Из окна высунулась седая голова старухи. Она посмотрела вниз, увидала детей, ласково побранила:

— Не надоело вам играть, озорники? Будет ужо! Иди домой, Александр Сергеевич. Иди-и!

Мальчик обернулся на зов старухи.

Березов поднялся с места, решительно шагнул к подъезду знаменитого дома с колоннами. Ему страшно захотелось остановить мальчика и погладить рукой по мягкой головке.

— Здравствуй, Александр Сергеевич!

Но мальчик не обратил внимания на его слова, вихрем промчался мимо и побежал в дом.

БеглецПовесть

В поздний вечерний час в полумраке с шумом и грохотом проносятся поезда. Постукивают колеса, кричат гудки. Весело светятся окна вагонов, бегущих из темноты к желтой россыпи веселых огней большого города.

И вот уже впереди различается поднятое над высокими домами, ярко пламенеющее, неоновое слово «Москва».

На платформах вокзала обычная возбужденная толкотня. Пассажиры и встречающие спешат с чемоданами, сумками и рюкзаками.
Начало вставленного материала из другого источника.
Lemma processClaim_quiet env claimId w :
  same_outcome (processClaim env claimId w) (processClaim (quiet_notifier env) claimId w).
Proof.
  unfold same_outcome, processClaim. unfold_M.
  change (runFraudDetection (quiet_notifier env)) with (runFraudDetection env).
  cbn.
  repeat case_match; simplify_eq/=; try done.
Qed.

Lemma processClaim_returns_nothing env claimId w :
  (processClaim env claimId w).2 = inr RetVoid ∨
  ∃ e, (processClaim env claimId w).2 = inl e.
Proof.
  unfold processClaim. unfold_M. cbn.
  repeat case_match; simplify_eq/=; eauto.
Qed.

Lemma create_quiet env dto uid w :
  same_outcome (create env dto uid w) (create (quiet_notifier env) dto uid w).
Proof.
  destruct (create_store env dto uid w) as [l ->].
  destruct (create_store (quiet_notifier env) dto uid w) as [l' ->].
  by repeat split.
Qed.

Lemma update_quiet env claimId dto uid isAdmin w :
  (∀ c, store w !! claimId = Some c → is_Some (user_relation env (userId c))) →
  same_outcome (update env claimId dto uid isAdmin w)
               (update (quiet_notifier env) claimId dto uid isAdmin w).
Proof.
  intros Huser. unfold same_outcome, update. unfold_M. cbn.
  destruct (store w !! claimId) as [c|] eqn:Hl; cbn; [|done].
  destruct (Huser c eq_refl) as [u ->].
  repeat case_match; simplify_eq/=; done.
Qed.

(** C8, as the code has it: a notifier that throws changes neither what is
    persisted, nor which collaborators are called, nor what the caller
    gets back, compared with a notifier that succeeds; only the log
    differs.  This holds for [create], which always returns the saved
    claim; for [processClaim], which on success returns no value at all
    (the updated claim is in the store, not in the return value); and for
    [update] on a claim whose user relation is loaded. *)
Theorem notifier_failure_is_contained env w :
  (∀ dto uid,
     same_outcome (create env dto uid w) (create (quiet_notifier env) dto uid w) ∧
     ∃ c, (create env dto uid w).2 = inr (RetDto c) ∧
          store (create env dto uid w).1 !! id c = Some c) ∧
  (∀ claimId,
     same_outcome (processClaim env claimId w)
                  (processClaim (quiet_notifier env) claimId w) ∧
     ((processClaim env claimId w).2 = inr RetVoid ∨
      ∃ e, (processClaim env claimId w).2 = inl e)) ∧
  (∀ claimId dto uid isAdmin,
     (∀ c, store w !! claimId = Some c → is_Some (user_relation env (userId c))) →
     same_outcome (update env claimId dto uid isAdmin w)
                  (update (quiet_notifier env) claimId dto uid isAdmin w)).
Proof.
  split; [|split].
  - intros dto uid. split; [apply create_quiet|].
    destruct (create_store env dto uid w) as [l ->].
    eexists. split; [reflexivity|]. cbn. apply lookup_insert_eq.
  - intros claimId. split; [apply processClaim_quiet|apply processClaim_returns_nothing].
  - intros claimId dto uid isAdmin. apply update_quiet.
Qed.

Lemma notifier_failure_is_contained_witness :
  (∀ c, store (cleared_claim env_notifier_down) !! 1 = Some c →
        is_Some (user_relation env_notifier_down (userId c))) ∧
  same_outcome
    (update env_notifier_down 1 (mkUpdateClaimDto (Some REJECTED) None) None true
            (cleared_claim env_notifier_down))
    (update (quiet_notifier env_notifier_down) 1 (mkUpdateClaimDto (Some REJECTED) None)
            None true (cleared_claim env_notifier_down)) ∧
  same_outcome
    (processClaim env_notifier_down 1 (cleared_claim env_notifier_down))
    (processClaim (quiet_notifier env_notifier_down) 1 (cleared_claim env_notifier_down)).
Proof.
  assert (H : ∀ c, store (cleared_claim env_notifier_down) !! 1 = Some c →
                   is_Some (user_relation env_notifier_down (userId c))).
  { intros c Hc. vm_compute in Hc. injection Hc as <-. vm_compute. eauto. }
  split; [exact H|]. split.
  - exact (proj2 (proj2 (notifier_failure_is_contained env_notifier_down
                           (cleared_claim env_notifier_down)))
                 1 (mkUpdateClaimDto (Some REJECTED) None) None true H).
  - exact (proj1 (proj1 (proj2 (notifier_failure_is_contained env_notifier_down
                                  (cleared_claim env_notifier_down))) 1)).
Defined.

(** C8, counterexample to the claim as stated: the notifier throws while
    [processClaim] handles claim 1; the call succeeds and the approved claim
    is in the store, but what the caller gets back is no value: it is not
    that claim, nor any claim. *)
Lemma processClaim_returns_no_claim :
  ∃ w' c',
    processClaim env_notifier_down 1 (cleared_claim env_notifier_down)
      = (w', inr RetVoid) ∧
    EvNotifyProcessing c' (mkUser "u1" "u1@example.org") "approved" ∈ trace w' ∧
    store w' !! 1 = Some c' ∧ status c' = APPROVED ∧
    ∀ c, (processClaim env_notifier_down 1 (cleared_claim env_notifier_down)).2
         ≠ inr (RetDto c).
Proof.
  eexists _, _. split; [vm_compute; reflexivity|].
  split; [|split; [vm_compute; reflexivity|split; [reflexivity|]]].
  - cbn [trace]. do 7 apply list_elem_of_further. apply list_elem_of_here.
  - intros c. vm_compute. discriminate.
Qed.

(** The [catch] block of [update] is not as tight as the other two: on a
    claim whose owner is not in the user table, a notifier failure makes
    the handler itself throw, after the new status has been saved. *)
Lemma update_handler_throws_without_user :
  ∃ w' c',
    update env_notifier_down 1 (mkUpdateClaimDto (Some APPROVED) None) None true
           (orphan_claim env_notifier_down)
      = (w', inl (TypeError "Cannot read properties of undefined (reading 'id')")) ∧
    store w' !! 1 = Some c' ∧ status c' = APPROVED.
Proof.
  eexists _, _. split; [vm_compute; reflexivity|].
  split; [vm_compute; reflexivity|reflexivity].
Qed.


(** ** The lifecycle end to end *)

(** A claim for "water damage" by owner "u1" is created Pending and
    unscreened; the queued screening clears it and leaves it Pending;
    [processClaim] then gets "approved" from the oracle and the claim ends
    Approved, after one detector call and one oracle call. *)
Example water_damage_is_approved :
  let w1 := (create env_ok water_damage "u1" init_world).1 in
  let w2 := (runTimer env_ok w1).1 in
  let w3 := (processClaim env_ok 1 w2).1 in
  (status <$> store w1 !! 1, fraudCheckCompleted <$> store w1 !! 1)
    = (Some PENDING, Some false) ∧
  timers w1 = [1] ∧
  (status <$> store w2 !! 1, fraudCheckCompleted <$> store w2 !! 1,
   isFraudulent <$> store w2 !! 1) = (Some PENDING, Some true, Some false) ∧
  status <$> store w3 !! 1 = Some APPROVED ∧
  (od_verdict <$> (store w3 !! 1 ≫= oracleData)) = Some "approved" ∧
  screener_calls (trace w3) = 1%nat ∧ oracle_calls (trace w3) = 1%nat.
Proof. vm_compute. repeat split. Qed.

(** ** Further properties: the writes of the lifecycle *)

Lemma row_step_frame c c' :
  row_step c c' →
  id c' = id c ∧ userId c' = userId c ∧ description c' = description c.
Proof.
  destruct 1 as [r now c _|c _|v now c _ _ _]; [|done..].
  by destruct (applyFraudResult_fields r now c) as (? & ? & ? & _).
Qed.

Lemma row_inv_fresh dto uid k : row_inv (repository_create dto uid k).
Proof.
  unfold row_inv, claim_ok, flag_inv. cbn. split_and!; try done.
  - split; [done|by intros [? _]].
  - by intros [?|?].
  - intros [[? ?]|[? ?]]; done.
Qed.

Lemma row_inv_step c c' : row_inv c → row_step c c' → row_inv c'.
Proof.
  intros (Hok & Hterm & Hod & Hverdict & Hev & Hdata) Hstep.
  destruct Hstep as [r now c Hc|c Hc|v now c Hs Hc Hf].
  - (* screened *)
    assert (status c = PENDING) as Hs.
    { destruct (decide (status c = PENDING)) as [|Hn]; [done|].
      apply Hterm in Hn. congruence. }
    assert (oracleData c = None) as Hnone.
    { destruct (oracleData c) as [d|] eqn:Hd; [|done].
      destruct (Hod d eq_refl) as [? _]. congruence. }
    destruct (applyFraudResult_fields r now c)
      as (_ & _ & _ & Hc' & Hf' & Ho' & Hd' & Hs').
    assert (is_Some (fraudConfidenceScore (applyFraudResult r now c))) as Hscore.
    { unfold applyFraudResult. destruct (fr_isFraudulent r); cbn; eauto. }
    split; [by apply claim_ok_screened|].
    rewrite Hc', Hf', Ho', Hd', Hs', Hnone, Hs.
    split_and!; try done.
    destruct (fr_isFraudulent r); intros [?|?]; congruence.
  - (* failed screening *)
    assert (status c = PENDING) as Hs.
    { destruct (decide (status c = PENDING)) as [|Hn]; [done|].
      apply Hterm in Hn. congruence. }
    assert (oracleData c = None) as Hnone.
    { destruct (oracleData c) as [d|] eqn:Hd; [|done].
      destruct (Hod d eq_refl) as [? _]. congruence. }
    split; [by apply claim_ok_failed|]. cbn. rewrite Hnone, Hs.
    split_and!; try done.
    intros [?|?]; congruence.
  - (* verdict *)
    split; [by apply claim_ok_judged|]. cbn. rewrite Hc, Hf.
    split_and!; try done.
    by intros d [= <-].
Qed.


(** The world [runFraudDetection] leaves, for a table whose row [claimId]
    carries its own id. *)
Lemma runFraudDetection_world env w claimId :
  (∀ c, store w !! claimId = Some c → id c = claimId) →
  ∃ s' tr l res,
    runFraudDetection env claimId w =
      (mkWorld s' (nextId w) (trace w ++ tr) (logs w ++ l) (timers w), res) ∧
    store_steps claimId (store w) s'.
Proof.
  intros Hwf.
  destruct (store w !! claimId) as [c|] eqn:Hl.
  - pose proof (Hwf c eq_refl) as Hid.
    destruct (fraudCheckCompleted c) eqn:Hc.
    + rewrite (runFraudDetection_done env w claimId c Hl Hc).
      eexists _, [], _, _. rewrite app_nil_r. split; [reflexivity|by left].
    + destruct (detectFraud env (length (trace w)) c) as [e|r] eqn:Hd.
      * rewrite (runFraudDetection_fail env w claimId c e Hl Hc Hd), Hid.
        eexists _, _, _, _. split; [reflexivity|].
        right. eexists c, _. split; [done|]. split; [by apply step_failed|by left].
      * destruct (runFraudDetection_ok env w claimId c r Hl Hc Hd) as [l ->].
        rewrite Hid. eexists _, _, _, _. split; [reflexivity|].
        right. eexists c, _. split; [done|].
        split; [by apply step_screened|by left].
  - rewrite (runFraudDetection_missing env w claimId Hl).
    destruct w as [s n tr l t]; cbn.
    eexists _, [], [], _. rewrite !app_nil_r. split; [reflexivity|by left].
Qed.

(** The world [processClaim] leaves, under the same condition. *)
Lemma processClaim_world env w claimId :
  (∀ c, store w !! claimId = Some c → id c = claimId) →
  ∃ s' tr l res,
    processClaim env claimId w =
      (mkWorld s' (nextId w) (trace w ++ tr) (logs w ++ l) (timers w), res) ∧
    store_steps claimId (store w) s'.
Proof.
  intros Hwf.
  assert (Hrej : (∀ c, store w !! claimId = Some c → status c ≠ PENDING) →
    ∃ s' tr l res,
      processClaim env claimId w =
        (mkWorld s' (nextId w) (trace w ++ tr) (logs w ++ l) (timers w), res) ∧
      store_steps claimId (store w) s').
  { intros H. rewrite (processClaim_rejects env w claimId H).
    destruct w as [s n tr l t]; cbn.
    eexists _, [], [], _. rewrite !app_nil_r. split; [reflexivity|by left]. }
  destruct (store w !! claimId) as [c|] eqn:Hl; [|apply Hrej; congruence].
  pose proof (Hwf c eq_refl) as Hid.
  assert (stored w claimId c) as Hst by done.
  destruct (decide (status c = PENDING)) as [Hs|Hs]; [|apply Hrej; congruence].
  clear Hrej.
  destruct (fraudCheckCompleted c) eqn:Hcompl.
  - destruct (isFraudulent c) eqn:Hf.
    + destruct (processClaim_prior_fraud env w claimId c Hst Hs Hcompl Hf) as [l ->].
      eexists _, [], _, _. rewrite app_nil_r. split; [reflexivity|by left].
    + destruct (verifyClaim env (length (trace w)) claimId (description c))
        as [e|verdict] eqn:Hv.
      * destruct (processClaim_screened_oracle_fails env w claimId c e
                    Hst Hs Hcompl Hf Hv) as [l ->].
        eexists _, _, _, _. split; [reflexivity|by left].
      * destruct (processClaim_screened_verdict env w claimId c verdict
                    Hst Hs Hcompl Hf Hv) as [l ->].
        eexists _, _, _, _. split; [reflexivity|].
        right. eexists c, _. split; [done|].
        split; [by apply step_judged|by left].
  - destruct (detectFraud env (length (trace w)) c) as [e|r] eqn:Hd.
    + destruct (processClaim_screening_fails env w claimId c e Hst Hs Hcompl Hd)
        as [l ->].
      eexists _, _, _, _. split; [reflexivity|].
      right. eexists c, _. split; [done|]. split; [by apply step_failed|by left].
    + screened_fields env w c r.
      assert (row_step c (screened env w c r)) as Hstep by by apply step_screened.
      destruct (fr_isFraudulent r) eqn:Hf.
      * destruct (processClaim_flags env w claimId c r Hst Hs Hcompl Hd Hf) as [l ->].
        eexists _, _, _, _. split; [reflexivity|].
        right. eexists c, _. split; [done|]. split; [done|by left].
      * destruct (verifyClaim env (length (trace w) + 2) claimId (description c))
          as [e|verdict] eqn:Hv.
        -- destruct (processClaim_fresh_oracle_fails env w claimId c r e
                       Hst Hs Hcompl Hd Hf Hv) as [l ->].
           eexists _, _, _, _. split; [reflexivity|].
           right. eexists c, _. split; [done|]. split; [done|by left].
        -- destruct (processClaim_fresh_verdict env w claimId c r verdict
                       Hst Hs Hcompl Hd Hf Hv) as [l ->].
           eexists _, _, _, _. split; [reflexivity|].
           right. eexists c, _. split; [done|]. split; [done|].
           right. eexists. split; [|reflexivity].
           apply step_judged; congruence.
Qed.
Идут разные люди: старые, среднего возраста, молодые и дети.

Затертый в толпе, движется мальчик лет двенадцати с сумкой на плече, в серой кепке, в клетчатой куртке. Напряженно смотрит по сторонам, идет, как в опасную разведку. Это Юра. Вид у него усталый и растерянный.

Людской поток медленно стекает с платформы, тянется в широкие двери вокзала, уплывает в подземные ямы метро и увлекает с тобой Юру.

На рассвете на Комсомольской площади усатый дворник, подметающий асфальт, увидел на скамейке спящего мальчугана в клетчатой куртке, остановился. Махнул рукой шагающему невдалеке дежурному милиционеру.

Дворник и милиционер остановились у скамейки, смотрели на мальчика, который спал сладким сном, подложив под голову потрепанную сумку. Мальчик, видимо, озяб и свернулся калачиком, зажав руки между коленями.

Милиционер наклонился над мальчиком, толкнул его в плечо. Мальчик открыл глаза, сонно смотрел на милиционера и дворника.